SN: O pior momento que tenho como recordação foi o ataque bárbaro ao campo de trânsito de refugiados de Cassinga (na província da Huíla), quando muitas mulheres civis desarmadas e crianças inocentes foram friamente assassinadas pelo regime de minoria da África do Sul, que realizou incursões militares no interior de Angola. No entanto, o bárbaro e covarde
ataque à Cassinga só reforçou a nossa determinação em intensificar a luta armada de libertação como a única forma eficaz para desalojar o regime de minoria branca da África do Sul a partir da Namíbia e alcançar a nossa
liberdade e independência autêntica.
Os melhores momentos foram, incluindo quando lançámos a nossa luta armada de libertação, o reconhecimento da SWAPO como o único e autêntico representante do povo da Namíbia, mas o mais importante foi quando nós conseguimos a vitória final com a derrota do regime minoritário do apartheid da África do Sul na batalha decisiva do Cuito Cuanavale, que levou à
liberdade e verdadeira independência da Namíbia no dia 21 Março de 1990 e ao desmantelamento do apartheid na África do Sul, em Abril de 1994.
ANGOP: Que Angola gostaria de ver no futuro?
SN: Certamente, ficaria mais feliz em ver um contínuo desenvolvimento económico de Angola que garanta não só o desenvolvimento dos países da SADC, mas também para todo o continente africano.

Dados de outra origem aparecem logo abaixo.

(* ===== verification/GoproHttp.v ===== *)
(** * The HTTP transport
    ([lib/src/http/gopro_http.dart])

    [json] is a function of what the exchange came to.  [download] is a state
    machine: its state is what the Dart function keeps between [await]s together
    with the destination file, an event is what the world does next at some time,
    in milliseconds, and [step] is the code that runs until the next [await].  The
    stall timer fires only when it is armed and due.  A file is its contents, or
    absent; what a sink was given reaches the file when the sink closes, all of it
    unless the close fails.  Every call on the file system may fail, and
    [onProgress] may throw.  Sockets, the JSON grammar and the text of faults are
    outside; [jsonDecode] is a parameter. *)

From stdpp Require Import strings.
From S2P Require Import Prelude GlazeMeta GoproUsb HttpMessage.
Local Open Scope Z_scope.

(** ** JSON exchanges *)

(** What [run().timeout(deadline)] ends with. *)
Inductive exchange_end :=
| Answered (statusCode : Z) (reasonPhrase text : string)
| DeadlinePassed
| Unreachable.

Inductive json_result {Json : Type} :=
| Decoded (m : list (string * Json))
| MissingComponent                                     (** [ArgumentError] of [url] *)
| NotJson                                              (** [ArgumentError] *)
| Refused (statusCode : Z) (reason body : string)      (** [GoProHttpException] *)
| TimedOut
| IoFailed
| Malformed.                                           (** [FormatException] *)
Arguments json_result : clear implicits.

Definition trim_left (l : text) : text :=
  (fix go l := match l with
               | c :: t => if (char_byte c =? 32) || ((9 <=? char_byte c) && (char_byte c <=? 13)) then go t else l
               | [] => []
               end) l.

(** [String.trim], of the white space that is one byte. *)
Definition trim (l : text) : text := rev (trim_left (rev (trim_left l))).

(** The ellipsis is three bytes of UTF-8. *)
Definition ellipsis : text := [byte_char 226; byte_char 128; byte_char 166].

Definition truncate (s : string) : string :=
  let l := chars s in
  String.string_of_list_ascii
    (if (length l <=? 512)%nat then trim l else trim (firstn 512 l) ++ ellipsis).

Section json.
Context {Json : Type}.

(** [Some (inl m)]: a map; [Some (inr v)]: another value. *)
Variable jsonDecode : string -> option (list (string * Json) + Json).

Definition success (statusCode : Z) : bool := (200 <=? statusCode) && (statusCode <? 300).

(** [_exchange], once the world has answered. *)
Definition exchange (e : exchange_end) : string + json_result Json :=
  match e with
  | Answered status reason text =>
      if success status then inl text else inr (Refused status reason (truncate text))
  | DeadlinePassed => inr TimedOut
  | Unreachable => inr IoFailed
  end.

(** [GoProHttp.json].  With the deadline zero there is no timer. *)
Definition json_request (m : HttpMessage) (vs : values) (e : exchange_end) : json_result Json :=
  if bool_decide (response m = binary) then NotJson
  else
    match url m vs with
    | None => MissingComponent
    | Some _ =>
        match exchange e with
        | inr r => r
        | inl body =>
            if empty body then Decoded []
            else
              match jsonDecode body with
              | None => Malformed
              | Some (inl m) => Decoded m
              | Some (inr v) => Decoded [("value", v)]
              end
        end
    end.
End json.

(** ** Downloads *)

Inductive download_error :=
| RequestFailed                                        (** [getUrl] or [close] of the request *)
| BadStatus (statusCode : Z)                           (** [GoProHttpException] *)
| Stalled (received : nat)                             (** [GoProStalledException] *)
| StreamFailed                                         (** an error of the response *)
| CallbackFailed                                       (** what [onProgress] threw *)
| CreateFailed                                         (** an error of [parent.create] *)
| OpenFailed                                           (** [sink.close], of a file that could not be opened *)
| SinkFailed                                           (** an error of [sink.close] *)
| DeleteFailed                                         (** an error of [exists] or [delete] *)
| Truncated (received : nat).                          (** [GoProHttpException] *)

(** Where [download] is suspended. *)
Inductive phase :=
| Requesting                          (** [getUrl], [request.close] *)
| ReadingError (statusCode : Z)       (** the body of a refusal *)
| Creating                            (** [parent.create] *)
| Streaming                           (** [Future.any] *)
| Abandoning (e : download_error)     (** [sink.close] in the [catch] *)
| Finishing                           (** [sink.close] after the loop *)
| Looking (e : download_error)        (** [destination.exists], to throw [e] *)
| Deleting (e : download_error)       (** [destination.delete], to throw [e] *)
| Ended (r : option download_error).  (** [None]: the file is returned *)

Record download := mkDownload {
  at_phase : phase;
  total : option nat;
  received : nat;
  sink : list Z;            (** what [sink.add] was given *)
  opened : bool;            (** [openWrite] could open the file *)
  file : option (list Z);   (** the destination *)
  stall : option Z;         (** when the timer is due *)
  progress : list nat;      (** the calls of [onProgress] *)
}.

Inductive event :=
| Headers (statusCode : Z) (contentLength : Z)
| RequestError
| ErrorBody
| ParentCreated (r : option bool)      (** [None]: it threw; else whether the file opens *)
| Chunk (data : list Z) (threw : bool) (** and whether [onProgress] throws *)
| EndOfStream
| StreamError
| TimerFires
| SinkClosed (written : option nat)    (** [Some n]: it failed with [n] bytes written *)
| ExistsAnswered (threw : bool)
| DeleteEnded (threw : bool).

Section download.

(** [stallTimeout]. *)
Variable stallTimeout : Z.

Definition arm (now : Z) : option Z := if stallTimeout =? 0 then None else Some (now + stallTimeout).

Definition download_init (f : option (list Z)) : download := mkDownload Requesting None 0 [] false f None [].

Definition set_phase (p : phase) (d : download) : download :=
  mkDownload p (total d) (received d) (sink d) (opened d) (file d) (stall d) (progress d).

Definition set_file (f : option (list Z)) (d : download) : download :=
  mkDownload (at_phase d) (total d) (received d) (sink d) (opened d) f (stall d) (progress d).

(** [stall?.cancel()]. *)
Definition cancel (d : download) : download :=
  mkDownload (at_phase d) (total d) (received d) (sink d) (opened d) (file d) None (progress d).

(** [catch (_)], up to its [await]. *)
Definition to_catch (e : download_error) (d : download) : download := set_phase (Abandoning e) (cancel d).

(** One turn of the [await for]; [now] is when it arms the timer. *)
Definition pump (now : Z) (data : list Z) (d : download) : download :=
  let received := (received d + length data)%nat in
  mkDownload (at_phase d) (total d) received (sink d ++ data) (opened d) (file d) (arm now) (progress d ++ [received]).

(** [await sink.close()]: what it leaves, and what it throws. *)
Definition close_sink (w : option nat) (d : download) : download * option download_error :=
  if opened d then
    match w with
    | None => (set_file (Some (sink d)) d, None)
    | Some n => (set_file (Some (firstn n (sink d))) d, Some SinkFailed)
    end
  else (d, Some OpenFailed).

(** A loop given up for stalling still runs, until [sink.add] throws on the closed
    sink; nobody reads [received] again. *)
Definition still_pumps (e : download_error) : bool := match e with Stalled _ => true | _ => false end.

(** [None]: the event cannot happen now. *)
Definition step (now : Z) (d : download) (e : event) : option download :=
  match at_phase d, e with
  | Requesting, Headers status contentLength =>
      if success status then
        Some (mkDownload Creating (if contentLength <? 0 then None else Some (Z.to_nat contentLength)) 0 [] false
                (file d) None [])
      else Some (set_phase (ReadingError status) d)
  | Requesting, RequestError => Some (set_phase (Ended (Some RequestFailed)) d)
  | ReadingError status, ErrorBody => Some (set_phase (Ended (Some (BadStatus status))) d)
  | ReadingError _, StreamError => Some (set_phase (Ended (Some StreamFailed)) d)
  | Creating, ParentCreated None => Some (set_phase (Ended (Some CreateFailed)) d)
  | Creating, ParentCreated (Some opens) =>
      (* [openWrite] truncates the destination, if it can; an error waits for [sink.close] *)
      Some (mkDownload Streaming (total d) 0 [] opens (if opens then Some [] else file d) (arm now) [])
  | Streaming, Chunk data threw =>
      let d := pump now data d in Some (if threw then to_catch CallbackFailed d else d)
  | Streaming, EndOfStream => Some (set_phase Finishing (cancel d))
  | Streaming, StreamError => Some (to_catch StreamFailed d)
  | Streaming, TimerFires =>
      match stall d with
      | Some due => if due <=? now then Some (to_catch (Stalled (received d)) d) else None
      | None => None
      end
  | (Abandoning e | Looking e | Deleting e), (Chunk _ _ | EndOfStream | StreamError) =>
      if still_pumps e then Some d else None
  | Abandoning e, SinkClosed w =>
      let '(d, threw) := close_sink w d in
      Some (set_phase (match threw with Some e' => Ended (Some e') | None => Looking e end) d)
  | Finishing, SinkClosed w =>
      let '(d, threw) := close_sink w d in
      Some (set_phase
              (match threw with
               | Some e' => Ended (Some e')
               | None =>
                   match total d with
                   | Some n => if (received d =? n)%nat then Ended None else Looking (Truncated (received d))
                   | None => Ended None
                   end
               end) d)
  | Looking e, ExistsAnswered threw =>
      Some (set_phase
              (if threw then Ended (Some DeleteFailed)
               else match file d with Some _ => Deleting e | None => Ended (Some e) end) d)
  | Deleting e, DeleteEnded threw =>
      Some (if threw then set_phase (Ended (Some DeleteFailed)) d
            else set_phase (Ended (Some e)) (set_file None d))
  | _, _ => None
  end.

Fixpoint run (d : download) (es : list (Z * event)) : option download :=
  match es with
  | [] => Some d
  | (now, e) :: es => d ← step now d e; run d es
  end.

(** The bytes of the chunks that arrived, and when the file was opened or
    something last arrived. *)
Definition chunk_bytes (es : list (Z * event)) : list Z :=
  concat ((fun x => match x.2 with Chunk data _ => data | _ => [] end) <$> es).

Definition arrivals (es : list (Z * event)) : list Z :=
  omap (fun x => match x.2 with ParentCreated _ | Chunk _ _ => Some x.1 | _ => None end) es.

(** ** Lemmas *)

Lemma run_snoc es now e : forall d, run d (es ++ [(now, e)]) = d' ← run d es; step now d' e.
Proof.
  induction es as [|[t x] es IH]; intros d; cbn.
  { by destruct (step now d e). }
  destruct (step t d x); cbn; [|done]. apply IH.
Qed.

(** What the caller finds of the destination when [download] ends with [r]. *)
Definition outcome (f : option (list Z)) (arrived : list Z) (d : download) (r : option download_error) : Prop :=
  match r with
  | None => file d = Some arrived /\ (forall n, total d = Some n -> length arrived = n)
  | Some (RequestFailed | BadStatus _ | CreateFailed | OpenFailed) => file d = f
  | Some (Stalled _ | Truncated _ | CallbackFailed) => file d = None
  | Some StreamFailed => file d = None \/ (file d = f /\ arrived = [])
  | Some (SinkFailed | DeleteFailed) => exists w, file d = Some w /\ w `prefix_of` arrived
  end.

(** The errors the [catch] and the truncation check throw again. *)
Definition rethrown (e : download_error) : Prop :=
  match e with Stalled _ | Truncated _ | CallbackFailed | StreamFailed => True | _ => False end.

A República de Angola, como o resto dos países de África, deve estar em paz consigo mesma e com os países vizinhos, que trabalham para a unidade do continente africano e seu povo, porque acredito que um povo unido, lutando para alcançar um bem comum para todos os membros da sociedade sempre sairá vitorioso.
ANGOP: Que mensagem deixa por ocasião dos 40 anos de independência de Angola?
SN: Gostaria de pedir aos povos namibiano e angolano para permanecerem unidos e trabalharem para o sucesso do desenvolvimento económico para todos os nossos cidadãos.
ANGOP: Nota-se um vigor físico ainda considerável. Qual é o segredo para estar em forma?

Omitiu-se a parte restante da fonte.